Work instruction> Where does the string "Hbase" appear in the records? Copy each line that holds it.

BEGIN Dataset records

(** [AppendFile_Execute] reads after the copy; the file is what it was. *)
Lemma append_outcome o d base a d' r : AppendFile_Execute o d base a = (d', r) → outcome TAppend a d d' base r.
Proof.
  unfold AppendFile_Execute. intros H. destruct (is_str a "path"); [|injection H as <- <-; apply outcome_err].
  destruct (is_str a "content"); [|injection H as <- <-; apply outcome_err].
  destruct (io_check o); [|injection H as <- <-; apply outcome_err]. cbn [negb] in H.
  destruct (if getBoolArg a "backup" false then _ else _) as [[d1 rn]|e] eqn:Hb; [|injection H as <- <-; apply outcome_err].
  assert (Hh : harmless d d1 base ∧ d1 !! base = d !! base ∧
    (wants_backup TAppend a = true → ∀ c, file_content d base = Some c → ∃ name, d !! name = None ∧ d1 !! name = Some (EFile c))).
  { unfold wants_backup. destruct (getBoolArg a "backup" false); [apply backup_harmless in Hb as (? & ? & ?); by split_and!|].
    injection Hb as <- <-. split; [apply harmless_refl|done]. }
  destruct Hh as (Hh & Hbase & Hcopy).
  assert (Hw : ∀ data d2 ok, write_file o d1 base data = (d2, ok) →
    data = default [] (file_content d base) ++ bytes (str_arg a "content") →
    outcome TAppend a d d2 base (if ok then Ok tt else Err WriteFailed)).
  { intros data d2 ok Hw ->. apply write_file_spec in Hw as [[-> ->]|[-> ->]]; [|by split].
    split; [by apply harmless_insert|]. eexists. split; [done|]. rewrite lookup_insert_eq. split; [done|].
    intros Hwant c Hc. destruct (Hcopy Hwant c Hc) as (name & Hn & Hn'). exists name. split; [done|].
    rewrite lookup_insert_ne; [done|]. intros <-. unfold file_content in Hc. by rewrite Hn in Hc. }
  destruct (d1 !! base) as [e|] eqn:E.
  - destruct (read_file o d1 base) as [c|] eqn:Hr; [|injection H as <- <-; split; [done|congruence]].
    destruct (write_file o d1 base _) as [d2 ok] eqn:Hwf. injection H as <- <-. eapply Hw; [done|].
    apply read_file_content in Hr. unfold file_content in *. rewrite <- Hbase, E in *. by rewrite Hr.
  - destruct (write_file o d1 base _) as [d2 ok] eqn:Hwf. injection H as <- <-. eapply Hw; [done|].
    unfold file_content. by rewrite <- Hbase.
Qed.


End tools.

(** The exception: removing the last line of a file that has no newline at its end
    also loses an empty line before it. *)
Definition del_args : args := <["start" := AFloat 3 true]> ∅.

Example last_line_deleted :
  let content := bytes ("a" +:+ nl +:+ nl +:+ "b") in
  splitLines content = (["a"; ""; "b"], false) ∧
  match @applyLines (λ z, z) ascii_only OpDelete content del_args with
  | Ok r => splitLines (e_out r) = (["a"], true)
  | Err _ => False
  end.
Proof. vm_compute. done. Qed.

(** A number past the range of int64 that passes the test for it: 2 to the 63. *)
Example end_overflow :
  let a := <["start" := AFloat 1 true]> (<["end" := AFloat (2 ^ 63) true]> ∅) in
  @resolveEnd wrap64 ascii_only a 1 5 = Ok (- 2 ^ 63) ∧ @resolveEnd wrap64 ascii_only (<["end" := AFloat (2 ^ 62) true]> ∅) 1 5 = Ok 5.
Proof. vm_compute. done. Qed.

END Dataset records

Written answer>
  destruct Hh as (Hh & Hbase & Hcopy).
    apply read_file_content in Hr. unfold file_content in *. rewrite <- Hbase, E in *. by rewrite Hr.
    unfold file_content. by rewrite <- Hbase.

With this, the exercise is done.